(* ===== verification/RefCrates.v ===== *)
(** Concrete functions for every crate class of [Crates.v], [Pset.v],
    [Wire.v] and [Venue.v]. The hashes, the hex codec and the script bytes
    are the real ones; JSON and URLs are read in the plain forms the sources'
    tests use; keys, signatures and addresses are stand-ins with the laws the
    theorems name (a signature verifies under its key only, text forms read
    back). Transactions and frames are looked up in a table, so that a
    witness can name its own. *)

From S2P Require Import Prelude Http Json Crates Wire WireCodec Key Pset Approval LendingData FieldsLib Venue Sha256.
From S2P Require Import ShortId Identity IdentityCodec IdentitySpec Payjoin PayjoinCodec VenueDrill.
From S2P Require Import F64Text.
From S2P Require Export RefJson.

Module Ref.

#[export] Instance hashes : HashesApi := {| sha256 := sha256_fun; tagged_hash := tagged_sha256 |}.

(** * Hex *)

Fixpoint hex_text (l : list byte) : string :=
  match l with
  | [] => EmptyString
  | b :: l => String (hex_lower (byte_Z b / 16)) (String (hex_lower (byte_Z b mod 16)) (hex_text l))
  end.
Fixpoint hex_bytes (s : string) : option (list byte) :=
  match s with
  | EmptyString => Some []
  | String a (String b s) =>
      x ← hex_val a; y ← hex_val b; l ← hex_bytes s; Some (Z_byte (16 * x + y) :: l)
  | _ => None
  end.
#[export] Instance hex : HexApi :=
  {| hex_encode := hex_text; hex_decode_to_slice := λ n s, l ← hex_bytes s; to_array n l |}.

Lemma hex_bytes_text l : hex_bytes (hex_text l) = Some l.
Proof.
  induction l as [|b l IH]; [done|]. simpl. pose proof (byte_Z_bound b).
  rewrite !hex_val_lower.
  - simpl. rewrite IH. simpl. by rewrite <-Z.div_mod, Z_byte_of by lia.
  - split; [apply Z.div_pos|apply Z.div_lt_upper_bound]; lia.
  - by apply Z.mod_pos_bound.
Qed.
Lemma hex_roundtrip n (a : bytesN n) : hex_decode_to_slice n (hex_encode (slice a)) = Some a.
Proof. simpl. rewrite hex_bytes_text. simpl. apply to_array_proj. Qed.

(** * Keys and signatures

    A key pair is its 32-byte public key; a signature names its digest and its key. *)

#[export] Instance schnorr : SchnorrApi :=
  {| Keypair := bytes32; Signature := bytes32 * bytes32;
     keypair_from_seckey := Some;
     x_only_public_key := λ kp, kp;
     sign_schnorr := λ d kp, (d, kp);
     sign_schnorr_no_aux_rand := λ d kp, (d, kp);
     verify_schnorr := λ s d pk, bool_decide (s = (d, pk));
     signature_to_string := λ s, hex_text (slice s.1) +:+ hex_text (slice s.2);
     signature_parse := λ t,
       l ← hex_bytes t; d ← to_array 32 (take 32 l); pk ← to_array 32 (drop 32 l); Some (d, pk);
     xonly_from_slice := Some |}.

#[export] Instance xonly_text : XonlyText :=
  {| xonly_to_string := λ k, hex_text (slice k); xonly_from_str := λ t, l ← hex_bytes t; to_array 32 l |}.
Lemma xonly_roundtrip (k : bytes32) : xonly_from_str (xonly_to_string k) = Some k.
Proof. simpl. rewrite hex_bytes_text. simpl. apply to_array_proj. Qed.

Lemma xonly_hex_text (k : bytes32) : hex_decode_to_slice 32 (xonly_to_string k) = Some k.
Proof. apply hex_roundtrip. Qed.

Lemma hex_text_app l k : hex_text (l ++ k) = hex_text l +:+ hex_text k.
Proof. induction l as [|b l IH]; [done|]. simpl. by rewrite IH. Qed.
Lemma signature_roundtrip s : signature_parse (signature_to_string s) = Some s.
Proof.
  destruct s as [d pk]. simpl. rewrite <-hex_text_app, hex_bytes_text. simpl.
  rewrite take_app_length', drop_app_length' by (by rewrite length_bytesN).
  by rewrite !to_array_proj.
Qed.
Lemma schnorr_verifies (kp : Keypair) d :
  verify_schnorr (sign_schnorr_no_aux_rand d kp) d (x_only_public_key kp) = true.
Proof. simpl. by apply bool_decide_true. Qed.

(** * JSON, printed and read by [RefJson.v] *)

#[export] Instance json_text : JsonText := {| json_to_text := json_print; json_of_text := json_read |}.
Lemma sound_roundtrip j : json_sound j = true → json_of_text (json_to_text j) = Some j.
Proof. apply json_read_print. Qed.
Lemma text_roundtrip j : json_plain j = true → json_of_text (json_to_text j) = Some j.
Proof. intros Hj. by apply sound_roundtrip, json_plain_sound. Qed.
#[export] Instance json_api : JsonApi :=
  {| Value := json;
     json_from_str := json_read;
     json_get := λ v k, match v with JObj l => snd <$> List.find (λ kv, bool_decide (kv.1 = k)) l | _ => None end;
     json_as_str := λ v, match v with JStr s => Some s | _ => None end;
     json_as_u64 := λ v, match v with JNum z => if (0 <=? z) && (z <? 2 ^ 64) then Some z else None | _ => None end;
     json_as_array := λ v, match v with JArr l => Some l | _ => None end;
     json_is_null := λ v, match v with JNull => true | _ => false end |}.
#[export] Instance json_laws : JsonLaws.
Proof.
  intros [] n; simpl; try done. destruct (_ && _) eqn:E; [|done]. intros [= <-]. bool_inv. unfold in_u64. lia.
Qed.
#[export] Instance json_eq : JsonEqBool := {| json_eq_bool := λ v b, match v with JBool c => eqb b c | _ => false end |}.

#[export] Instance json_build : JsonBuild :=
  {| json_of_object := λ m, JObj (map_to_list m); json_of_string := JStr; json_of_bool := JBool; json_of_array := JArr;
     json_as_object := λ v, match v with JObj l => Some (list_to_map l) | _ => None end |}.
#[export] Instance json_build_laws : JsonBuildLaws.
Proof. intros m. simpl. by rewrite list_to_map_to_list. Qed.

#[export] Instance value_view : ValueView := {| value_json := λ v, v |}.
Definition opt_member (v : json) (k : string) : option string := x ← json_get v k; json_as_str x.

(** * URLs: [scheme://host[:port]path[?k=v&...]], nothing escaped *)

Fixpoint break (p : Ascii.ascii → bool) (s : string) : string * string :=
  match s with
  | EmptyString => (EmptyString, EmptyString)
  | String c s' => if p c then (EmptyString, s) else let '(a, b) := break p s' in (String c a, b)
  end.
Definition is_char (c d : Ascii.ascii) : bool := bool_decide (d = c).
Definition url_read (text : string) : option Url :=
  let '(scheme, rest) := break (is_char ":"%char) text in
  match rest with
  | String ":" (String "/" (String "/" rest)) =>
      let '(auth, rest) := break (λ c, is_char "/"%char c || is_char "?"%char c) rest in
      let '(path, query) := break (is_char "?"%char) rest in
      let '(host, port) := break (is_char ":"%char) auth in
      let path := if bool_decide (path = "") && bool_decide (scheme = "https") then "/" else path in
      let field f := let '(k, v) := break (is_char "="%char) f in
                     (k, match v with String _ v => v | _ => EmptyString end) in
      Some {| url_scheme := scheme; url_host := Some (HostDomain host); url_host_str := Some host;
              url_port := match port with String _ p => parse_uint 65535 p | _ => None end;
              url_path := path;
              url_query_pairs := match query with
                                 | String _ q => if bool_decide (q = "") then [] else field <$> split_on "&" q
                                 | EmptyString => []
                                 end |}
  | _ => None
  end.
Definition url : UrlApi := {| url_parse := url_read |}.

(** * Elements *)

(** An address is the hex of its script. *)
#[export] Instance elements : ElementsApi :=
  {| asset_from_str := λ s, l ← hex_bytes s; to_array 32 (reverse l);
     asset_from_slice := to_array 32;
     asset_to_string := λ a, hex_text (reverse (slice a));
     address_script_pubkey := hex_bytes;
     script_to_hex := hex_text;
     script_push1_slice := λ k, [x51; x20] ++ slice k;
     tap_tweak_hash := λ k m,
       tagged_sha256 "TapTweak/elements" (slice k ++ match m with Some m => slice m | None => [] end);
     xonly_add_tweak := λ k t, sha256_fun (slice k ++ slice t) |}.

(** A commitment to an asset or a value is the thing committed to, and a
    proof verifies when it says so. *)
#[export] Instance pset_types : PsetTypes :=
  {| AssetComm := bytes32; ValueComm := Z; AssetProof := bytes32; ValueProof := Z; Txid := bytes32 |}.

Definition pset_api (table : list (string * Pset)) : PsetApi :=
  {| base64_decode := λ s, Some (as_bytes s);
     pset_deserialize := λ l, snd <$> List.find (λ kv, bool_decide (as_bytes kv.1 = l)) table;
     blind_asset_proof_verify := λ p a c, bool_decide (p = a) && bool_decide (c = a);
     blind_value_proof_verify := λ p v _ c, (p =? v) && (c =? v);
     issued_asset_id := λ txid vout entropy, sha256_fun (slice txid ++ u32_be vout ++ slice entropy);
     zero_tweak := zeros 32;
     address_from_script := λ _ s, if bool_decide (s = []) then None else Some (hex_text s) |}.

#[export] Instance venue_api : VenueApi :=
  {| bip32_derive_hardened := λ seed path,
       Some (sha256_fun (seed ++ mjoin (u32_be <$> path)));
     add_xonly_tweak := λ kp t, sha256_fun (slice kp ++ slice t);
     Transaction := Pset;
     extract_tx := Some;
     taproot_key_spend_sighash := λ tx i prevouts genesis,
       tagged_sha256 "TapSighash/elements"
         (slice genesis ++ u32_be (Z.of_nat i) ++ mjoin (txo_script_pubkey <$> prevouts));
     signature_bytes := λ s, slice s.1 ++ slice s.2 |}.

(** Blinding data is not looked at; an address is its text and whether it is
    blinded. *)
#[export] Instance payjoin_types : PayjoinTypes :=
  {| AssetBlindingFactor := bytes32; ValueBlindingFactor := bytes32; Generator := bytes32;
     PedersenCommitment := bytes32; Address := string * bool; address_is_blinded := snd |}.
Definition payjoin_wire (table : list (string * Response)) : PayjoinWire :=
  {| response_from_str := λ t, snd <$> List.find (λ kv, bool_decide (kv.1 = t)) table;
     server_error_from_str := λ t, v ← json_read t; opt_member v "error" |}.

(** Hex for bytes; an address is its text after a mark. *)
Definition bytes32_c : codec bytes32 := text_c (λ b, hex_text (slice b)) (λ t, l ← hex_bytes t; to_array 32 l).
Definition marked_c : codec (string * bool) :=
  text_c (λ a : string * bool, String (if a.2 then "b" else "c")%char a.1)
    (λ t, match t with
          | String c a => if bool_decide (c = "b"%char) then Some (a, true) else if bool_decide (c = "c"%char) then Some (a, false) else None
          | EmptyString => None
          end).
#[export] Instance payjoin_scalars : PayjoinScalars :=
  {| txid_c := bytes32_c; script_c := text_c hex_text hex_bytes; asset_bf_c := bytes32_c; value_bf_c := bytes32_c;
     generator_c := bytes32_c; commitment_c := bytes32_c; address_c := marked_c;
     f64_c := F64Text.f64_json |}.

End Ref.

WORK REQUEST :: The expected response is the material above given again line by line, from its first line to the line holding "From S2P Require Import Prelude", inclusive.

SOLUTION BELOW ::
(* ===== verification/RefCrates.v ===== *)
(** Concrete functions for every crate class of [Crates.v], [Pset.v],
    [Wire.v] and [Venue.v]. The hashes, the hex codec and the script bytes
    are the real ones; JSON and URLs are read in the plain forms the sources'
    tests use; keys, signatures and addresses are stand-ins with the laws the
    theorems name (a signature verifies under its key only, text forms read
    back). Transactions and frames are looked up in a table, so that a
    witness can name its own. *)

From S2P Require Import Prelude Http Json Crates Wire WireCodec Key Pset Approval LendingData FieldsLib Venue Sha256.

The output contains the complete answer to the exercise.